There’s a lot of language there. This is a whole ‘nother lexicon. Trying to do that and not feel like it’s corny or obsolete or outdated, that’s a challenge. Where you start to have the real, more intense conversations is when you start dropping the n-word. And that is when it gets a little tricky because you know, how much to use it and how much not to use it. And how to use it in a way that begs a level of authenticity even though it might not feel correct to the correct reader.
But once I sit down to start writing a book like this, and I start bleeping myself out, then there’s no use in writing the book. I think that’s a great question and I think it’s one that’s worth more conversation about what happens when you’re writing in a specific moment. You see really good movies of a certain period, and the language is always specific to that era.
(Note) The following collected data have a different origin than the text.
(* ===== verification/Process.v ===== *)
(** * The process: configuration, import-time initialisation and [__main__]

    [bot.py] does its work in three places.  At import it reads
    [config.py] ([BOT_TOKEN], [ADMIN_USER_ID], [DB_FILE]), builds the
    registry with [db = UserDatabase(DB_FILE)] and sets
    [admin_current_chat = None] (lines 14-18); then its [__main__] block
    calls [main] (lines 327-328), which prints the start-up lines and
    polls.  An exception at import ends the process before [main] runs:
    nothing is printed and no update is handled.

    [config] is [config.py], which is not in the repository (the spec's
    "single configured operator identity" and the file of the store).
    [files] is the file system as the process finds it: the bytes of
    each existing file.  [bot_module_init] is the import of [bot.py],
    [bot_process] the whole process over a finite sequence of updates,
    ending either [DiedAtImport] or [Ran] with the console lines and the
    final world.

    The theorems compose [Json], [Database] and [Console]: a process
    started on the bytes [_save_data] wrote runs with exactly the saved
    registry ([restart_after_save]), and a process started on the bytes
    a crash during [_save_data] left either dies at import or runs with
    an empty registry ([restart_after_crash]); a file that is not JSON
    starts an empty registry without a log record ([malformed_store_unlogged]).
    Over a run of updates,
    [restart_after_run] composes [Engine]'s refinement, the frame of the
    registry calls ([run_frame]) and the validity of the records the
    engine builds from Unicode input ([engine_run_valid]) with the
    round trip: the file a run leaves restarts the bot on the engine's
    registry. *)

From S2P Require Import Prelude PyStr PyM PyObj Json Database Telegram Relay Bot Engine Console.

(** ** Configuration and the file system *)

(** [config.py] *)
Record config := Config { BOT_TOKEN : pystr; ADMIN_USER_ID : Z; DB_FILE : pystr }.

(** The bytes of every existing file, by name. *)
Definition files := pystr -> option (list Z).

(** What [UserDatabase(name)] finds: no file ([os.path.exists] false),
    or what [open(name, 'r', encoding='utf-8')] and [json.load] make of
    its bytes. *)
Definition read_db_file (fs : files) (name : pystr) : option file_content :=
  option_map decode_file (fs name).

(** ** The process *)

(** The import of [bot.py]: [db = UserDatabase(DB_FILE)],
    [admin_current_chat = None], and an empty log of requests over the
    network [net]. *)
Definition bot_module_init (cfg : config) (fs : files) (now : pystr) (net : nat -> option pystr)
  : outcome world :=
  match UserDatabase_init (read_db_file fs (DB_FILE cfg)) now with
  | Ok db => Ok (World db None [] net [])
  | Raised e => Raised e
  end.

(** How the process ends. *)
Inductive process_end :=
| DiedAtImport (e : exn)
| Ran (out : list pystr) (w : world).

(** [python bot.py]: the import, then [if __name__ == '__main__': main()]. *)
Definition bot_process (cfg : config) (fs : files) (now : pystr) (net : nat -> option pystr)
  (us : list update) : process_end :=
  match bot_module_init cfg fs now net with
  | Raised e => DiedAtImport e
  | Ok w => let '(out, w') := boot_main (ADMIN_USER_ID cfg) us [] w in Ran out w'
  end.

(** ** Starting on a given file *)

Lemma bot_process_file cfg fs now net us :
  bot_process cfg fs now net us =
  match UserDatabase_init (read_db_file fs (DB_FILE cfg)) now with
  | Ok db => Ran (startup_lines (ADMIN_USER_ID cfg)) (run (ADMIN_USER_ID cfg) us (World db None [] net []))
  | Raised e => DiedAtImport e
  end.
Proof.
  unfold bot_process, bot_module_init. by destruct (UserDatabase_init _ now).
Qed.

(** A file that is not a JSON document: the process dies at import or
    runs with an empty registry. *)
Lemma bot_process_not_json cfg fs now net us f :
  read_db_file fs (DB_FILE cfg) = Some f -> (∀ j, f ≠ FileJson j) ->
  bot_process cfg fs now net us = DiedAtImport UnicodeDecodeError ∨
  ∃ db0, wf_db db0 []
    ∧ bot_process cfg fs now net us
      = Ran (startup_lines (ADMIN_USER_ID cfg)) (run (ADMIN_USER_ID cfg) us (World db0 None [] net [])).
Proof.
  intros Hf Hj. rewrite bot_process_file, Hf. pose proof (load_policy (Some f) now) as Hp.
  destruct f as [j| |]; [by destruct (Hj j) | |left; by rewrite Hp].
  right. destruct Hp as (db0 & -> & Hwf). eauto.
Qed.

(** C29 (roundtrip): a process started on the file [_save_data] wrote
    for [self.data] runs with exactly that registry: [UserDatabase]
    decodes the bytes back to [self.data], the reply target is unset,
    [main] prints its three lines and the updates are handled from
    there. *)
Theorem restart_after_save cfg fs d now net us :
  json_wf d = true -> fs (DB_FILE cfg) = Some (encode_file d) ->
  bot_process cfg fs now net us
  = Ran (startup_lines (ADMIN_USER_ID cfg))
        (run (ADMIN_USER_ID cfg) us (World (mkDB d (Some (FileJson d)) now) None [] net [])).
Proof.
  intros Hwf Hfs. unfold bot_process, bot_module_init, read_db_file. rewrite Hfs. cbn [option_map].
  by rewrite decode_encode_file.
Qed.

(** C30 (safety): [_save_data] is not atomic.  A crash at any point
    before its last byte leaves a proper prefix of the bytes on disk, and
    the restarted process either dies at import with
    [UnicodeDecodeError], printing nothing, or runs with an empty
    registry: every user and every message is lost.  The spec asks for
    a write-then-rename, which leaves the old or the new registry. *)
Theorem restart_after_crash cfg fs d p now net us :
  json_wf (PDict d) = true -> p `prefix_of` encode_file (PDict d) -> p ≠ encode_file (PDict d) ->
  fs (DB_FILE cfg) = Some p ->
  bot_process cfg fs now net us = DiedAtImport UnicodeDecodeError ∨
  ∃ db0, wf_db db0 []
    ∧ bot_process cfg fs now net us
      = Ran (startup_lines (ADMIN_USER_ID cfg)) (run (ADMIN_USER_ID cfg) us (World db0 None [] net [])).
Proof.
  intros Hwf [t Ht] Hne Hfs. apply (bot_process_not_json _ _ _ _ _ (decode_file p)).
  - unfold read_db_file. by rewrite Hfs.
  - intros j. assert (Hk : length p < length (encode_file (PDict d))).
    { rewrite Ht, length_app. destruct t; [rewrite app_nil_r in Ht; congruence | cbn; lia]. }
    pose proof (crash_never_loads d (length p) j Hwf Hk) as Hc.
    by rewrite Ht, take_app_length in Hc.
Qed.

(** C31 (error): a store that is UTF-8 but not JSON is treated as empty,
    silently.  The process starts with an empty registry, remembers the
    damaged content as what is on disk, and its log is empty: neither
    [_load_data] nor the import logs anything, where the spec asks that
    the anomaly be logged. *)
Theorem malformed_store_unlogged cfg fs now net us bs :
  fs (DB_FILE cfg) = Some bs -> decode_file bs = FileMalformed ->
  bot_process cfg fs now net us
  = Ran (startup_lines (ADMIN_USER_ID cfg))
        (run (ADMIN_USER_ID cfg) us (World (mkDB empty_data (Some FileMalformed) now) None [] net [])).
Proof. intros Hfs Hd. unfold bot_process, bot_module_init, read_db_file. by rewrite Hfs; cbn [option_map]; rewrite Hd. Qed.

(** ** What a run leaves on disk

    [json.dump] writes [self.data] faithfully when every string in it is
    a sequence of characters ([Database.rec_valid]).  The strings a run
    adds come from Telegram (names, texts, captions, command words) and
    from the clock; Telegram delivers text as Unicode, so they are. *)

Definition user_valid (u : tg_user) : bool :=
  opt_valid (tu_username u) && forallb valid_char (tu_first_name u).

Definition update_valid (u : update) : bool :=
  match u with
  | UCommand from _ _ args => user_valid from && forallb (forallb valid_char) args
  | UMessage from msg => user_valid from && opt_valid (tm_text msg) && opt_valid (tm_caption msg)
  | UCallback _ _ _ => true
  end.

Lemma valid_py_join l :
  forallb (forallb valid_char) l = true -> forallb valid_char (py_join (lit " ") l) = true.
Proof.
  induction l as [|w l IH]; cbn [forallb]; rewrite ?andb_true_iff; [done|]. intros [Hw Hl].
  destruct l as [|w' l]; [done|].
  change (py_join (lit " ") (w :: w' :: l)) with (w ++ lit " " ++ py_join (lit " ") (w' :: l)).
  by rewrite !forallb_app, Hw, (IH Hl).
Qed.

Lemma valid_str_or a b :
  opt_valid a = true -> forallb valid_char b = true -> forallb valid_char (str_or a b) = true.
Proof. destruct a; cbn; [case_bool_decide|]; auto. Qed.

Lemma valid_message_text_of msg :
  opt_valid (tm_text msg) = true -> opt_valid (tm_caption msg) = true ->
  forallb valid_char (message_text_of msg) = true.
Proof. intros. unfold message_text_of. by apply valid_str_or; [|apply valid_str_or]. Qed.
Definition Ch (x y z : N) : N := N.lxor (N.land x y) (N.land (not32 x) z).
Definition Maj (x y z : N) : N :=
  N.lxor (N.lxor (N.land x y) (N.land x z)) (N.land y z).
Definition Sigma0 (x : N) : N := N.lxor (N.lxor (rotr 2 x) (rotr 13 x)) (rotr 22 x).
Definition Sigma1 (x : N) : N := N.lxor (N.lxor (rotr 6 x) (rotr 11 x)) (rotr 25 x).
Definition sigma0 (x : N) : N := N.lxor (N.lxor (rotr 7 x) (rotr 18 x)) (N.shiftr x 3).
Definition sigma1 (x : N) : N := N.lxor (N.lxor (rotr 17 x) (rotr 19 x)) (N.shiftr x 10).

(** The constants are fractional parts of roots of the first primes. *)
Definition is_prime (n : nat) : bool :=
  forallb (fun d => negb (Nat.eqb (n mod d) 0)) (seq 2 (n - 2)).

Definition primes : list N :=
  Eval vm_compute in List.map N.of_nat (firstn 64 (List.filter is_prime (seq 2 400))).

(** The integer cube root, bit by bit from the top. *)
Fixpoint cube_root_bits (bit : nat) (x r : N) : N :=
  match bit with
  | O => r
  | S b =>
    let c := r + 2 ^ N.of_nat b in
    cube_root_bits b x (if c * c * c <=? x then c else r)
  end.

(** The first 32 bits of the fractional part of the cube root of each of
    the first 64 primes. *)
Definition K : list N :=
  Eval vm_compute in
    List.map (fun p => N.land (cube_root_bits 36 (p * 2 ^ 96) 0) mask32) primes.

(** The first 32 bits of the fractional part of the square root of each
    of the first 8 primes. *)
Definition H0 : list N :=
  Eval vm_compute in
    List.map (fun p => N.land (N.sqrt (p * 2 ^ 64)) mask32) (firstn 8 primes).

(** The message followed by the bit 1, zeros, and its length in bits as a
    64-bit big-endian number, a multiple of 64 bytes in all. *)
Definition big_endian (width : nat) (x : N) : list N :=
  List.map (fun i => N.land (N.shiftr x (8 * N.of_nat i)) 0xff) (rev (seq 0 width)).

Definition pad (msg : list N) : list N :=
  let n := N.of_nat (length msg) in
  let zeros := (119 - n mod 64) mod 64 in
  msg ++ [0x80] ++ repeat 0 (N.to_nat zeros) ++ big_endian 8 (8 * n).

Fixpoint words (fuel : nat) (bytes : list N) : list N :=
  match fuel, bytes with
  | S f, b0 :: b1 :: b2 :: b3 :: r =>
    (N.shiftl b0 24 + N.shiftl b1 16 + N.shiftl b2 8 + b3) :: words f r
  | _, _ => []
  end.

Fixpoint blocks (fuel : nat) (ws : list N) : list (list N) :=
  match fuel, ws with
  | S f, _ :: _ => firstn 16 ws :: blocks f (skipn 16 ws)
  | _, _ => []
  end.

(** The message schedule, most recent word first. *)
Fixpoint schedule (n : nat) (w_rev : list N) : list N :=
  match n with
  | O => w_rev
  | S k =>
    let w := add32 (add32 (sigma1 (nth 1 w_rev 0)) (nth 6 w_rev 0))
                   (add32 (sigma0 (nth 14 w_rev 0)) (nth 15 w_rev 0)) in
    schedule k (w :: w_rev)
  end.

Definition round (st : list N) (kw : N * N) : list N :=
  match st with
  | [a; b; c; d; e; f; g; h] =>
    let t1 := add32 (add32 (add32 h (Sigma1 e)) (add32 (Ch e f g) (fst kw))) (snd kw) in
    let t2 := add32 (Sigma0 a) (Maj a b c) in
    [add32 t1 t2; a; b; c; add32 d t1; e; f; g]
  | _ => st
  end.

Definition compress (h : list N) (block : list N) : list N :=
  let w := rev (schedule 48 (rev block)) in
  let st := fold_left round (combine K w) h in
  List.map (fun p => add32 (fst p) (snd p)) (combine h st).

Definition digest (msg : list N) : list N :=
  let ws := words (length msg + 64) (pad msg) in
  fold_left compress (blocks (length ws) ws) H0.

Definition hex_word (w : N) : string :=
  string_of_list_ascii
    (List.map (fun i => Json.hex_char (N.land (N.shiftr w (4 * N.of_nat i)) 0xf)) (rev (seq 0 8))).

(** [hashlib.sha256(s.encode()).hexdigest()] *)
Definition hexdigest (s : string) : string :=
  let msg := List.map N_of_ascii (list_ascii_of_string s) in
  fold_right (fun w acc => hex_word w +:+ acc) EmptyString (digest msg).

End Sha256.

(* ================================================================== *)
(** * database.py *)
(* ================================================================== *)

(** A row of [audit_log], column by column ([row[0]] to [row[13]]).  Every
    column but [id] has TEXT affinity; [timestamp], [event_type] and [hash]
    are NOT NULL. *)
Record audit_row : Type := {
  row_id : Z;
  row_timestamp : string;
  row_event_type : string;
  row_original_text : option string;
  row_redacted_text : option string;
  row_pii_detected : option string;
  row_policy_violations : option string;
  row_action_taken : option string;
  row_user_id : option string;
  row_session_id : option string;
  row_metadata : option string;
  row_hash : string;
  row_prev_hash : option string;
  row_created_at : option string
}.
(** Whether the reads of pass [i] of a coefficient loop other than the
    coefficient itself, [result[off + i]] and [sdv[i]], are inside their
    vectors. *)
Definition reads_ok (result sdv : fvec) (off i : Z) : bool :=
  match at_ result (off + i), at_ sdv i with
  | Some _, Some _ => true
  | _, _ => false
  end.

(** What feature [i] contributes, as the loop of lines 123-185 obtains it:
    its residual and the entries of its two Jacobian rows in every column,
    from prior id [i], the vertex with that id, observation [i] and the
    blocks of the two bases at that vertex. *)
Definition feature_entry `{HostFeatureAlgebra, PriorSparseFeatures}
    (nShapeCoeffs nExpressionCoeffs : Z) (sparse_features : list vec2)
    (current_face : list vec3) (shape_basis expression_basis : MatrixMap)
    (face : Face) (args : JacobianArgs) (i : Z)
    : option (vec2 * (Z -> Z -> float)) :=
  vertexId ← elem_at getPriorIds i;
  local_coord ← elem_at current_face vertexId;
  observed ← elem_at sparse_features i;
  shape_block ← map_block shape_basis (m_shape_basis face) (3 * vertexId) 0 3
                  nShapeCoeffs;
  expression_block ← map_block expression_basis (m_expression_basis face)
                       (3 * vertexId) 0 3 nExpressionCoeffs;
  let '(residual, pose_rows) := sparse_feature_pose args local_coord observed in
  Some (residual,
        fun k c =>
          if decide (c < 7) then pose_rows k c
          else if decide (c < 7 + nShapeCoeffs)
               then sparse_feature_basis args local_coord shape_block k (c - 7)
               else sparse_feature_basis args local_coord expression_block k
                      (c - (7 + nShapeCoeffs))).

(** Rows [2 i] and [2 i + 1] of the Jacobian and of the residual vector hold
    what feature [i] contributes, in every column. *)
Definition feature_rows_built `{HostFeatureAlgebra, PriorSparseFeatures}
    (nFeatures nShapeCoeffs nExpressionCoeffs nUnknowns nResiduals : Z)
    (sparse_features : list vec2) (current_face : list vec3)
    (shape_basis expression_basis : MatrixMap) (face : Face)
    (args : JacobianArgs) (J residuals : fvec) : Prop :=
  forall i, 0 <= i < nFeatures ->
    exists residual rows,
      feature_entry nShapeCoeffs nExpressionCoeffs sparse_features current_face
        shape_basis expression_basis face args i = Some (residual, rows) /\
      dev residuals (i * 2) = v2x residual /\
      dev residuals (i * 2 + 1) = v2y residual /\
      forall c, 0 <= c < nUnknowns ->
        mat_get nResiduals J (i * 2) c = rows 0 c /\
        mat_get nResiduals J (i * 2 + 1) c = rows 1 c.
(** * halMessage: the messages that are passed between HAL modules

    A shallow embedding of [storm_control/hal4000/halLib/halMessage.py]:
    the registry of valid message types, the message classes
    ([HalMessageBase], [HalMessage], [SyncMessage]) and the two outcome
    containers ([HalMessageError], [HalMessageResponse]).

    Python objects that are mutated in place (the messages, the registry)
    live in an explicit store; every function of the source that touches
    them is a computation in a state-and-exception monad over that store.
    The two containers are never mutated after construction and are plain
    records. *)

From stdpp Require Import gmap strings list fin_maps pretty.

Local Open Scope Z_scope.

(** ** Python-side data *)

(** Exceptions that the code of this file can raise.  [HalException] is
    [halExceptions.HalException] with its message; [AttributeError] is what
    Python raises when [attr] is read from an object that does not have it
    (among them [None]).  [NoSuchObject] belongs to the model only: a method
    run through a reference that denotes no live message, which Python
    cannot express. *)
Inductive exn : Type :=
| HalException (msg : string)
| AttributeError (attr : string)
| NoSuchObject.

(** Payloads ([data]): a few immediate values, and [PyRef] for any other
    object (in general a dictionary or a Parameters object), known by its
    address only. *)
Inductive pyval : Type :=
| PyStr (s : string)
| PyInt (z : Z)
| PyBool (b : bool)
| PyRef (a : N).

(** The object given as [source].  The only attribute this file reads from
    it is [module_name]; [None] here says that the object has no such
    attribute. *)
Record pyobject : Type := PyObject { module_name : option string }.

(** A Python callable, by name. *)
Inductive callable : Type := Callable (name : string).

(** [",".join(l)]. *)
Fixpoint join (sep : string) (l : list string) : string :=
  match l with
  | [] => ""
  | x :: l' =>
      match l' with
      | [] => x
      | _ :: _ => x +:+ sep +:+ join sep l'
      end
  end.

(** ** The two outcome containers *)

Module HalMessageError.

Record t : Type := Build
  { message : string;
    m_exception : option exn;
    source : string }.

(** Keyword arguments of the constructor; [None] is an omitted keyword
    (for [m_exception] also an explicit [None], which Python cannot tell
    from an omitted one here). *)
Record kwds : Type := Kwds
  { kw_source : option string;
    kw_message : option string;
    kw_m_exception : option exn }.

Definition init (kw : kwds) : t :=
  {| message := default "" (kw_message kw);
     m_exception := kw_m_exception kw;
     source := default "" (kw_source kw) |}.

Definition getException (self : t) : option exn := m_exception self.

Definition hasException (self : t) : bool :=
  match m_exception self with
  | None => false
  | Some _ => true
  end.

End HalMessageError.

Module HalMessageResponse.

Record t : Type := Build
  { data : option pyval;
    source : string }.

Record kwds : Type := Kwds
  { kw_source : option string;
    kw_data : option pyval }.

Definition init (kw : kwds) : t :=
  {| data := kw_data kw;
     source := default "" (kw_source kw) |}.

Definition getData (self : t) : option pyval := data self.

End HalMessageResponse.

(** ** Message objects *)

Record HalMessageBase : Type := BuildBase
  { m_type : string;
    source : option pyobject }.

Record HalMessage : Type := BuildMessage
  { base :> HalMessageBase;
    data : option pyval;
    finalizer : option callable;
    level : Z;
    m_errors : list HalMessageError.t;
    responses : list HalMessageResponse.t;
    sync : bool;
    ref_count : Z }.

(** Keyword arguments of [HalMessage(...)]; [None] is an omitted keyword. *)
Record kwds : Type := Kwds
  { kw_m_type : option string;
    kw_source : option pyobject;
    kw_data : option pyval;
    kw_sync : option bool;
    kw_level : option Z;
    kw_finalizer : option callable }.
And of course, there’s also the language of poetry. There’s also the reference to lines of great poems by Black and Latinx writers that have withstood the test of time. The draw is always of bringing multiple languages into one weekend, and seeing if they can really “exist together.”
By the time you get to the “Forget What You Saw” piece, the longest poem in the book, suddenly, after all the violence occurs, it shifts into this abstraction of language. You can’t really verbalize what you just saw. You’re trying to make sense of it!
AV: Right. That’s something I noticed as well. I was like, hmm, the language is still there but it’s changing.
WP: It’s changing. And as a result of the language changing while you are reading the book, that means the book is becoming a living thing.